Archbishop Rowans Williams gave a series of talks back in 2004 just before Easter in Canterbury Cathedral on the basics of the Christian faith. His talks were structured around the Apostles and Nicene Creeds. Central to the Christian faith, Williams argues, is knowing who and what to trust. Once you settle on who and what to trust, only then can what the Creeds teach us about God, the world, and ourselves make any sense.
But here is the problem. We live in a culture that suffers from a crisis of trust. The evidence is all around us. We don’t trust the institutions of our society, our education system, health care services, police and the media – let alone our representatives in government. You just have to look to our neighbors to the south to see this is true. Consequently, trust feels risky and foolish.

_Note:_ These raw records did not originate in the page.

(** The fields of the header of a message. *)
Lemma request_fields typ tag body x :
  0 <= typ < 256 -> 0 <= tag < 65536 ->
  get 2 (request typ tag body ++ x) MSG_TAG = tag /\ get 1 (request typ tag body ++ x) MSG_ID = typ.
Proof.
  intros Ht Hg. unfold request, get, MSG_TAG, MSG_ID. set (l4 := le_enc 4 _).
  assert (length l4 = 4%nat) by apply le_enc_length.
  destruct l4 as [|? [|? [|? [|? [|? ?]]]]]; try done. cbn [app drop skipn]. split.
  - rewrite drop_0, <- app_assoc, take_app_length' by (by rewrite le_enc_length).
    rewrite le_dec_enc. by apply Z.mod_small.
  - cbn. lia.
Qed.

(** The size of the message is set last. *)
Lemma set_size_spec typ tag body x :
  0 <= typ < 256 ->
  splice ((le_enc 4 0 ++ le_enc 1 typ ++ le_enc 2 tag ++ body) ++ x) MSG_SIZE (le_enc 4 (Z.of_nat (7 + length body))) =
  request typ tag body ++ x.
Proof.
  intros Ht. rewrite <- app_assoc. pose proof (splice_app [] (le_enc 4 0)) as Hsp. cbn [app length] in Hsp.
  unfold MSG_SIZE. rewrite Hsp by (by rewrite !le_enc_length). unfold request. rewrite <- !app_assoc.
  f_equal; [f_equal; lia|]. f_equal. unfold le_enc. cbn [be_enc rev app]. change (256 ^ Z.of_nat 0) with 1.
  by rewrite Z.div_1_r, Z.mod_small by lia.
Qed.

Section spec.
Context {T : Type} (transact : T -> list Z -> Z -> list Z -> Z -> Z * list Z * T).
Abbreviation st_t := (p9st T).

(** A message sent and answered: the result, the peer's state and the
    receive buffer. *)
Definition exchange (conn : p9_connection_t) (o : T) (typ tag : Z) (body : list Z) : Z * T * list Z :=
  let msg := request typ tag body in
  let zeros := replicate BUF_SIZE 0 in
  if Z.of_nat BUF_SIZE <? message_size conn then (P9_MSG_SIZE_TOO_BIG, o, zeros)
  else if message_size conn <? Z.of_nat (length msg) then (P9_MSG_TOO_LONG, o, zeros)
  else
    let '(rc, r, o') := transact o (msg ++ replicate (BUF_SIZE - length msg) 0) (Z.of_nat (length msg)) zeros (message_size conn) in
    (verdict typ tag rc r, o', r).

Definition outcome (x : Z * st_t) : Z * T * list Z := (x.1, opaque x.2, reply x.2).

(** The buffers have 8k each, as p9_reg_transport asks for. *)
Definition buffers_ok (st : st_t) : Prop :=
  exists t r, tx st = Some t /\ rx st = Some r /\ length t = BUF_SIZE /\ length r = BUF_SIZE.

(** The transmit buffer holds [bs] and then zero bytes. *)
Definition built (o : T) (bs : list Z) : st_t :=
  P9 o (Some (bs ++ replicate (BUF_SIZE - length bs) 0)) (Some (replicate BUF_SIZE 0)) (length bs).

Lemma reset_spec st : buffers_ok st -> reset_buffers st = Ok (built (opaque st) []).
Proof.
  intros (t & r & Ht & Hr & Lt & Lr). unfold reset_buffers. rewrite Ht, Hr, decide_True by lia.
  rewrite !splice_all by done. unfold built. by rewrite sub_nil.
Qed.

Lemma put_bytes_spec o bs x :
  (length bs + length x <= BUF_SIZE)%nat -> put_bytes (built o bs) x = Ok (built o (bs ++ x)).
Proof.
  intros H. unfold put_bytes, built. cbn [tx sp opaque rx].
  rewrite length_app, length_replicate, decide_True by lia. do 2 f_equal; [|by rewrite length_app].
  f_equal. rewrite splice_next by (rewrite length_replicate; lia). f_equal.
  rewrite drop_replicate. f_equal. rewrite length_app. lia.
Qed.

Lemma put_spec o bs n v : (length bs + n <= BUF_SIZE)%nat -> put n (built o bs) v = Ok (built o (bs ++ le_enc n v)).
Proof. intros H. apply put_bytes_spec. by rewrite le_enc_length. Qed.

Lemma put_hd_spec o m t : put_hd (built o []) m t = Ok (built o (le_enc 4 0 ++ le_enc 1 m ++ le_enc 2 t)).
Proof.
  unfold put_hd. rewrite !put_spec by (cbn; pose proof buf_size; lia). res_simpl.
  rewrite !put_spec by (rewrite ?length_app, ?le_enc_length; cbn; pose proof buf_size; lia). res_simpl.
  rewrite put_spec by (rewrite ?length_app, ?le_enc_length; cbn; pose proof buf_size; lia). by rewrite <- !app_assoc.
Qed.

Lemma put_st_spec o bs s :
  (length bs + 2 + length s <= BUF_SIZE)%nat -> put_st (built o bs) s = Ok (built o (bs ++ pstr s)).
Proof.
  intros H. unfold put_st. rewrite put_spec by lia. res_simpl.
  rewrite put_bytes_spec by (rewrite length_app, le_enc_length; lia). by rewrite <- app_assoc.
Qed.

Yet, trust is what the opening words of our Christians Creeds expect of us: I believe in one God, the Father almighty, maker of heaven and earth. Now, the sort of trust we are talking about here is not the same as trusting there are UFOs or a Lock Ness Monster. When Jesus asked a blind man, he just cured whether he believes in the Son of Man, the point is not does the Son of Man exist, as if His existence has no existential impact on his life. Rather, Jesus wanted to know if the blind man is ready to trust the Son of Man – that is, Jesus in his role as representative of the human race before God. Therefore, when the blind man says ‘I believe’ he is trusting that Jesus will change his life. Whereas believing there are UFOs doesn’t make much of a difference in one’s life.
Ok but why should I put my trust in God the Father almighty, maker of heaven and earth most especially if my trust will impact my life? On the surface we may have reason to feel rather distrustful toward God. Many of us assume God’s ‘agenda’ is hidden from us and a complete alien intelligence, remote and transcendent. That’s why we appeal to God’s mysterious ways when we can’t understand things (especially painful and shocking things).
But the bible teaches us of a very different God. It teaches us that we can trust the maker of heaven and earth because in the events around Jesus Christ, God has made his purpose and agenda known to us to know. The world He has created is meant to be a reconciled world, a world in which diverse communities can share a life together in the Church because they share the conviction that God has acted to set them free from fear and guilt that, not only keeps us apart from God, but also from each other. It’s the Church’s job to share and invite everyone to participate in God’s purpose for the world.
Now, this does not tells us what God is ‘like’. The answer cannot be found in the abstract as if we can somehow think our way to understand who God is. Instead, we learn who God is from what He does and therefore, nowhere is God absent, powerless or irrelevant. The bible puts before us stories of a God who gets his way by patiently struggling to make himself clear to human beings, to make his love real to them, especially when they seem to not want to know, or want to avoid him and retreat into their own fantasies about Him. And the bible does this by telling stories from a human point of view, someone like Abraham, Moses, and David. What we learn in these stories of these human interactions with God, is how they bit by bit discover that God really can be trusted to do the right thing. Moreover, these stories tach us that God is trustworthy because he sticks with sinful, often stupid people, as He promised He would do from the beginning of time.
If I stopped here in my argument for trusting God, I would be failing you. There are a few who have come into a personal, living faith in God as a result of argument (C.S. Lewis comes to mind). But only a few. St. Ambrose said many centuries ago, it did not suit God to save his people by arguments. The bible has no arguments for the existence of God. In fact, the bible, yes contains comfortable and reassuring things about belief and trust. But it also talks about the appalling cost of letting God come near you and trying to trust Him. Just read the Book of Job in Old Testament and you’ll see what I mean.
For most Christians, trust in God starts from a sense that we believe in God. In other words, that we trust in certain kinds of people who take responsibility for their belief in God. We learn to trust in God from trusting in certain kinds of people whose lives we want to live. Faith has a lot to do with the simple fact that there are trustworthy lives to be seen, that we can see in some believing people a world we’d like to live in.
I know this is true from personal experience. What led me to consider and eventually trust in the God of the Gospel were other Christians whose lives – that looked very different from mine at the time – I wanted to live in. It was not their arguments for God, or their biblical knowledge that attracted me. In fact, that only intimidated me. It was that these Christians had somehow become responsible for God, thus making a connection for me with God in the way they committed their lives to Him that argument and speculation could not make.
It puts quite a responsibility on believing people, of course if this is true. It would be much nicer and easier for all of us if we could just rely on arguments, not on the uncertainties of human lives. Nevertheless, the remarkable fact remains, that ALL (not just clergy), believers have this response-ability, or ability to response to God’s call to witness to His trustworthiness. That is what we are called to be as God’s people at St. John’s, Portsmouth.